* _WHAT IS NEEDED_
Lines to restate from the data below: from the one containing "- by rewrite decide_False" to the one containing "Lemma harmless_verb B", both included. Give them again exactly, and only them.

Collected data:
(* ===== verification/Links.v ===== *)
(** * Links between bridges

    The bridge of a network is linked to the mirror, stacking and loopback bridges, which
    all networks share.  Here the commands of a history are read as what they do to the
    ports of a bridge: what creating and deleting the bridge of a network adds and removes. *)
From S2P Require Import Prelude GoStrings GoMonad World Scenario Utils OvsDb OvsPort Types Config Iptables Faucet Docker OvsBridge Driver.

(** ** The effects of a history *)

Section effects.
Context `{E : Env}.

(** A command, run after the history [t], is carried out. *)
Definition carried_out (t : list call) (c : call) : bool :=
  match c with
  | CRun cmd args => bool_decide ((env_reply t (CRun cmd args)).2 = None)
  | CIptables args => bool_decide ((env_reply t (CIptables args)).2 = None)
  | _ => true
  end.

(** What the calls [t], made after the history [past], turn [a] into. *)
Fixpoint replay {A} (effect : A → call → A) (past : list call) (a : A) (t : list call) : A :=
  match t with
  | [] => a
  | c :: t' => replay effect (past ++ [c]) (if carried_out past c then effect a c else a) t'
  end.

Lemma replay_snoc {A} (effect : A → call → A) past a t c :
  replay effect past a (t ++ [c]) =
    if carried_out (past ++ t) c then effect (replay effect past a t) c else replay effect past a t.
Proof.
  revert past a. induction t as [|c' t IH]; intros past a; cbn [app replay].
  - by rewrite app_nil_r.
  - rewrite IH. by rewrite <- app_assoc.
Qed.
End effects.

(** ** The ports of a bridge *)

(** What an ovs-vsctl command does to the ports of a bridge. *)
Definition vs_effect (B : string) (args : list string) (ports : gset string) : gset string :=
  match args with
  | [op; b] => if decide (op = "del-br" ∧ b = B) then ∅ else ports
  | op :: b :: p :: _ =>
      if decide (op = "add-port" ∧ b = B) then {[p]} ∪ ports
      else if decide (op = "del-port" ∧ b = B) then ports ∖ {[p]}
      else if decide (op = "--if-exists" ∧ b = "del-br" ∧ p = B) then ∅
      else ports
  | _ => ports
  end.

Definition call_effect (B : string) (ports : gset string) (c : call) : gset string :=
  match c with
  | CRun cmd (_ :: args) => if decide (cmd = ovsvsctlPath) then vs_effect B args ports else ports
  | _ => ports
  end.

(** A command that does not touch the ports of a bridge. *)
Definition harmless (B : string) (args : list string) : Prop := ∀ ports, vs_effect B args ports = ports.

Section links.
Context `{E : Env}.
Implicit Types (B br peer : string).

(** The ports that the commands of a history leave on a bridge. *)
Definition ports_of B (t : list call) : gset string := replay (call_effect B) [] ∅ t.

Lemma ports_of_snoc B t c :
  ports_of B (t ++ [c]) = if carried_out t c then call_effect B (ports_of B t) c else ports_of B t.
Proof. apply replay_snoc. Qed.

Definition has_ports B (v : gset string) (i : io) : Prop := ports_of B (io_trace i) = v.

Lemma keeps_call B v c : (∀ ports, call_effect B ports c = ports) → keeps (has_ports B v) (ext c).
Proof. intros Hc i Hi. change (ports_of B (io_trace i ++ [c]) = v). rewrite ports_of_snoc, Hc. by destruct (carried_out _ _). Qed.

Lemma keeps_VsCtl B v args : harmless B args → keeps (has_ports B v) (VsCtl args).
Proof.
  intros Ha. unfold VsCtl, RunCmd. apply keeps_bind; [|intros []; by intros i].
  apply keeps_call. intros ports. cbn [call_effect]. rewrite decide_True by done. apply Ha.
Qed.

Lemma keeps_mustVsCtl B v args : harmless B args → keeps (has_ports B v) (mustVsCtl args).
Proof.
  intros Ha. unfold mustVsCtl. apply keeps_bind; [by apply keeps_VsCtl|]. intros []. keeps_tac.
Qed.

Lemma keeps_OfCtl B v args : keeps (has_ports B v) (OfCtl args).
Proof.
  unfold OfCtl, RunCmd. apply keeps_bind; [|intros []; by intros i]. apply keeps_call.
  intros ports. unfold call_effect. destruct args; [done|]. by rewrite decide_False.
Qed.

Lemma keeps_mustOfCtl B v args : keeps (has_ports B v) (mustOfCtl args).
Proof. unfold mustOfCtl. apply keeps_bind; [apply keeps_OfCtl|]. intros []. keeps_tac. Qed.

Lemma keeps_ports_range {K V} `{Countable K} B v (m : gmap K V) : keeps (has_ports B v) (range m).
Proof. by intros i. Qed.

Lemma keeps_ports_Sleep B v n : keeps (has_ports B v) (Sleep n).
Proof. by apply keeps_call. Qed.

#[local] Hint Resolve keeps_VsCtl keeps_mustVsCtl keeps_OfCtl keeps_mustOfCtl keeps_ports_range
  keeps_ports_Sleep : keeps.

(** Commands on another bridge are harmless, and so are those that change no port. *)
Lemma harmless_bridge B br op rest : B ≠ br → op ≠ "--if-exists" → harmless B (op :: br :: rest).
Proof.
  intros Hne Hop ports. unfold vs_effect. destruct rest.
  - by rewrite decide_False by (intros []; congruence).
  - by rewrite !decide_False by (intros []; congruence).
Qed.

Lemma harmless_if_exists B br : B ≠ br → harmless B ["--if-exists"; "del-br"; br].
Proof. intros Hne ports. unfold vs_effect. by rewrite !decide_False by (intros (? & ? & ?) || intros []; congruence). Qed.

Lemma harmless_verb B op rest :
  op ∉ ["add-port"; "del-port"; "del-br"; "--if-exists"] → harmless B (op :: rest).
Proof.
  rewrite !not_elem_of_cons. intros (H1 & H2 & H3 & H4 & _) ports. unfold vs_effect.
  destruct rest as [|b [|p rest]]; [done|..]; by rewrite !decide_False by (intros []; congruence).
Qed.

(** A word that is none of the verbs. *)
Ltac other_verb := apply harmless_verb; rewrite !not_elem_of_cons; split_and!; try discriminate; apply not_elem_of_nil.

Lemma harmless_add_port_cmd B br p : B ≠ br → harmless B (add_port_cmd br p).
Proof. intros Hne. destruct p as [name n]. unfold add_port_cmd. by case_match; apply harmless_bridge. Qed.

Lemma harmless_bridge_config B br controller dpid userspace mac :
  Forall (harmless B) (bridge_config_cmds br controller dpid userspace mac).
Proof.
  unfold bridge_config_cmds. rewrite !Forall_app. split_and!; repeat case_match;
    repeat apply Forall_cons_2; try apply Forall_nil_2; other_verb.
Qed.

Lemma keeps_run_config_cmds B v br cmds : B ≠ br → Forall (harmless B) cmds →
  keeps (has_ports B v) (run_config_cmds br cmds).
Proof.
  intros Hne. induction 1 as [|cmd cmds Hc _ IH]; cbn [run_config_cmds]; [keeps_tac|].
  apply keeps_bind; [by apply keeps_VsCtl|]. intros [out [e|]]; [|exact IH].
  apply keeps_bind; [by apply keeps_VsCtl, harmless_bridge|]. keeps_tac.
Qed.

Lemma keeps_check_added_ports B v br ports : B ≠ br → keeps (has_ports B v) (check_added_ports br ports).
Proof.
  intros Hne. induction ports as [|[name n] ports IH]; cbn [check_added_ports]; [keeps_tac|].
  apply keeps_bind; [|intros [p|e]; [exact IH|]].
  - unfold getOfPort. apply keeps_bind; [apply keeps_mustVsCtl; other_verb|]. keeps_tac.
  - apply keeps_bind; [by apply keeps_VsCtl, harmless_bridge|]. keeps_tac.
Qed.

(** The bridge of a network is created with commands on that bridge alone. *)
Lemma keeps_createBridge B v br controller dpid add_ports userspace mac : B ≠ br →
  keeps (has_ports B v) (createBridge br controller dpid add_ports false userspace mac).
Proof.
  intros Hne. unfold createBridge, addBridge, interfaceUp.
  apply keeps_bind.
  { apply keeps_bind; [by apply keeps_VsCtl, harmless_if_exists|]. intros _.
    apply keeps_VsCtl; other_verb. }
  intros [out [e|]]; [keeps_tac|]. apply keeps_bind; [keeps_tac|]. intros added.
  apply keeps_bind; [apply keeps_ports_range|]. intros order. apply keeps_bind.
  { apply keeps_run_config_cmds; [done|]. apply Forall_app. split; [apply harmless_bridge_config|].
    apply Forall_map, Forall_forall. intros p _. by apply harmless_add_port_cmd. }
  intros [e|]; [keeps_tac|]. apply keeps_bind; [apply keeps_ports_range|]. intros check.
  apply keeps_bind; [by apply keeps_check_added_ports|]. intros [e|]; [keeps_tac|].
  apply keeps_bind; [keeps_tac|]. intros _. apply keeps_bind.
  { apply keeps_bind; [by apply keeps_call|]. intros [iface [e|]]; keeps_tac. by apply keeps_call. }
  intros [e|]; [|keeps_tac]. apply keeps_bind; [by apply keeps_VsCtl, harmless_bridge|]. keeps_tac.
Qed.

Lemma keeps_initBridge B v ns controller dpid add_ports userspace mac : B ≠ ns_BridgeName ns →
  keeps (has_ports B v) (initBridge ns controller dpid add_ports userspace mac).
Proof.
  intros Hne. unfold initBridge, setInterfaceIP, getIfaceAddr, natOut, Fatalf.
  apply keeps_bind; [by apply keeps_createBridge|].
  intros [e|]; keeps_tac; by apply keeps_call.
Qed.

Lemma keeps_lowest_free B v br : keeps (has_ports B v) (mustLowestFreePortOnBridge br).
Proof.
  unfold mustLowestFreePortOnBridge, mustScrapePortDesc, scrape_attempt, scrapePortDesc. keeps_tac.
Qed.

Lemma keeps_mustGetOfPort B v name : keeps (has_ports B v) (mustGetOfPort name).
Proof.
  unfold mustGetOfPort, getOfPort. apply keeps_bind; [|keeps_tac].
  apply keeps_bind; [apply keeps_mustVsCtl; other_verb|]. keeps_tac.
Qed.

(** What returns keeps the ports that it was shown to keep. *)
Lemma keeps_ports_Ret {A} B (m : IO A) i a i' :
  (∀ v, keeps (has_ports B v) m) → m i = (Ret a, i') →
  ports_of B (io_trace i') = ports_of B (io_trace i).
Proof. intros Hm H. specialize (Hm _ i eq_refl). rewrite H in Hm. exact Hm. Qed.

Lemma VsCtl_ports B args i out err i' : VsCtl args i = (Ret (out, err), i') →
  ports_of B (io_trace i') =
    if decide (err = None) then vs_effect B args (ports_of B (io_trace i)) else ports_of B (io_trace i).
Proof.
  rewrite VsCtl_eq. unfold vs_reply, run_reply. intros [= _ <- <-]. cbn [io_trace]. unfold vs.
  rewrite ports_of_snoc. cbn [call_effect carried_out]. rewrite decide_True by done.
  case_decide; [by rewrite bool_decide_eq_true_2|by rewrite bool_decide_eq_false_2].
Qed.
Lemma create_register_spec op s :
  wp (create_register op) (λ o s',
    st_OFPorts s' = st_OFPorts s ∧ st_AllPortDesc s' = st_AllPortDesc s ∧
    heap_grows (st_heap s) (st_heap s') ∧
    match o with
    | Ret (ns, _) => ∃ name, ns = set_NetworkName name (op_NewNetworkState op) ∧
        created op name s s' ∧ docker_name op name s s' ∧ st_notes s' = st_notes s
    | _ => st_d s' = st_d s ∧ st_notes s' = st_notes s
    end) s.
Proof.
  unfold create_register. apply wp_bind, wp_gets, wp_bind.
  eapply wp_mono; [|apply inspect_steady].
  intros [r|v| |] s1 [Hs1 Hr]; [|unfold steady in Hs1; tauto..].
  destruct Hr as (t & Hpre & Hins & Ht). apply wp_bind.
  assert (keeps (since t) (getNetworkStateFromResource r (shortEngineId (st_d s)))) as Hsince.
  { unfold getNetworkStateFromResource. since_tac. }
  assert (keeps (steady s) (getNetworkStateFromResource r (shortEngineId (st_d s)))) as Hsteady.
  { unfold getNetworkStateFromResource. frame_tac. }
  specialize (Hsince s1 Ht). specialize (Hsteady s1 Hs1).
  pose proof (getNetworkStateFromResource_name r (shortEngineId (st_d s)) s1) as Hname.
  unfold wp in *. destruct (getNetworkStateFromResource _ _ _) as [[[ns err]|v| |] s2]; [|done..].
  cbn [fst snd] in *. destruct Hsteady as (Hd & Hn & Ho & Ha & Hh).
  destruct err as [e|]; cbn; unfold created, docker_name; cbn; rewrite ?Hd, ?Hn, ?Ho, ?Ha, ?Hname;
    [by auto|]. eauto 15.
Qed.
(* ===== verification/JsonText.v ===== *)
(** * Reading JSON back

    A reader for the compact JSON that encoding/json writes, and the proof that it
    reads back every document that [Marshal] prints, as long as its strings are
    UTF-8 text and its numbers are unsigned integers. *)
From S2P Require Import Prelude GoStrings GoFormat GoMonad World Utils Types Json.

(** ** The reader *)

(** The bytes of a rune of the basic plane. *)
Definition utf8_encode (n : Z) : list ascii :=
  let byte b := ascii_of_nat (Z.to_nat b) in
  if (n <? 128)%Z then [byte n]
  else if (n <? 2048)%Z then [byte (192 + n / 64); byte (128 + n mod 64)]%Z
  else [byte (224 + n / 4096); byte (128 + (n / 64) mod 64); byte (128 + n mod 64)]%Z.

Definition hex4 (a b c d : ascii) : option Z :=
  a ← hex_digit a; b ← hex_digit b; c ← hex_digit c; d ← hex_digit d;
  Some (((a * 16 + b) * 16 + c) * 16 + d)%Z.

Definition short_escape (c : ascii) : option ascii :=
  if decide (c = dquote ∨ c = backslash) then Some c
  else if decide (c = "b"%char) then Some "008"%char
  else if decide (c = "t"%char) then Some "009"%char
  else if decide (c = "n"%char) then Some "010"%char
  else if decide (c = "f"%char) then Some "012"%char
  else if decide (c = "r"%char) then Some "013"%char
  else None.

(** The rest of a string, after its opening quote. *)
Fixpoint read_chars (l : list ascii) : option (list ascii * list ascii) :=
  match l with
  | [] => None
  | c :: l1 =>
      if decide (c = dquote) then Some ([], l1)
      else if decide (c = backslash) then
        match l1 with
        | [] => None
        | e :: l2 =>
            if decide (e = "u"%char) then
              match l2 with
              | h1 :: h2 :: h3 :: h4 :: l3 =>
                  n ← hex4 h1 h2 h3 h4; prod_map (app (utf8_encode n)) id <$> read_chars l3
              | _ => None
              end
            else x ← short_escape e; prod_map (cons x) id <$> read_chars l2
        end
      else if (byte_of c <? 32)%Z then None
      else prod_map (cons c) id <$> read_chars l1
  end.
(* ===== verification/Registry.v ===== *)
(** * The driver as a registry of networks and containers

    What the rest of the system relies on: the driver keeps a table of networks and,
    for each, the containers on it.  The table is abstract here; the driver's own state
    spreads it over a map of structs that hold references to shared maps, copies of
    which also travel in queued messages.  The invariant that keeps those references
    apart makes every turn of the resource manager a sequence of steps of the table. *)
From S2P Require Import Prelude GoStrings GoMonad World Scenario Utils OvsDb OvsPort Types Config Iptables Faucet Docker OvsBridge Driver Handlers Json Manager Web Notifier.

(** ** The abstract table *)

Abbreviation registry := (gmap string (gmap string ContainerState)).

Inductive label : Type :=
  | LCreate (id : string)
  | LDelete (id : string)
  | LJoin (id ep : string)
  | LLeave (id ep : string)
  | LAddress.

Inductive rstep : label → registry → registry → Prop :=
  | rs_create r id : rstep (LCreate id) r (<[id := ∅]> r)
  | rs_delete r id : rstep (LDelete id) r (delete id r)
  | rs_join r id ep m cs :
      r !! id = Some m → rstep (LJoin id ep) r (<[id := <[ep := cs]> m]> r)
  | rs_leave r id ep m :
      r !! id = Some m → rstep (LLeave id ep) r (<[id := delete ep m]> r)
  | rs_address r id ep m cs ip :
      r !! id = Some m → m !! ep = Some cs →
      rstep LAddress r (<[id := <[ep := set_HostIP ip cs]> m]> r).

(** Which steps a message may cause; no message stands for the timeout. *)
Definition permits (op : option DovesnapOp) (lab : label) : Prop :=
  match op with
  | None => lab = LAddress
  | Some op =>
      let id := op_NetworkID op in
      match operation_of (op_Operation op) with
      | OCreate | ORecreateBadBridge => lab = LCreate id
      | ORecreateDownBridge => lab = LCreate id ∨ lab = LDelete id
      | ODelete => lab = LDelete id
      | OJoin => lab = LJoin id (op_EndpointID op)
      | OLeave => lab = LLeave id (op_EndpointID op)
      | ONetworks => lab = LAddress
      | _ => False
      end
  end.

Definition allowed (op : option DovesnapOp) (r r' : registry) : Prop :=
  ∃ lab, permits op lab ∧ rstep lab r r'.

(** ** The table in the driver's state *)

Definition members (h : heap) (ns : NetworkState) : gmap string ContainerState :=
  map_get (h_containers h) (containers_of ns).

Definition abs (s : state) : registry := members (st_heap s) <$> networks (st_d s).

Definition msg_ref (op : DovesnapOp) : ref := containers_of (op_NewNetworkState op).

* _SOLUTION BELOW_
  - by rewrite decide_False by (intros []; congruence).
  - by rewrite !decide_False by (intros []; congruence).
Qed.

Lemma harmless_if_exists B br : B ≠ br → harmless B ["--if-exists"; "del-br"; br].
Proof. intros Hne ports. unfold vs_effect. by rewrite !decide_False by (intros (? & ? & ?) || intros []; congruence). Qed.

Lemma harmless_verb B op rest :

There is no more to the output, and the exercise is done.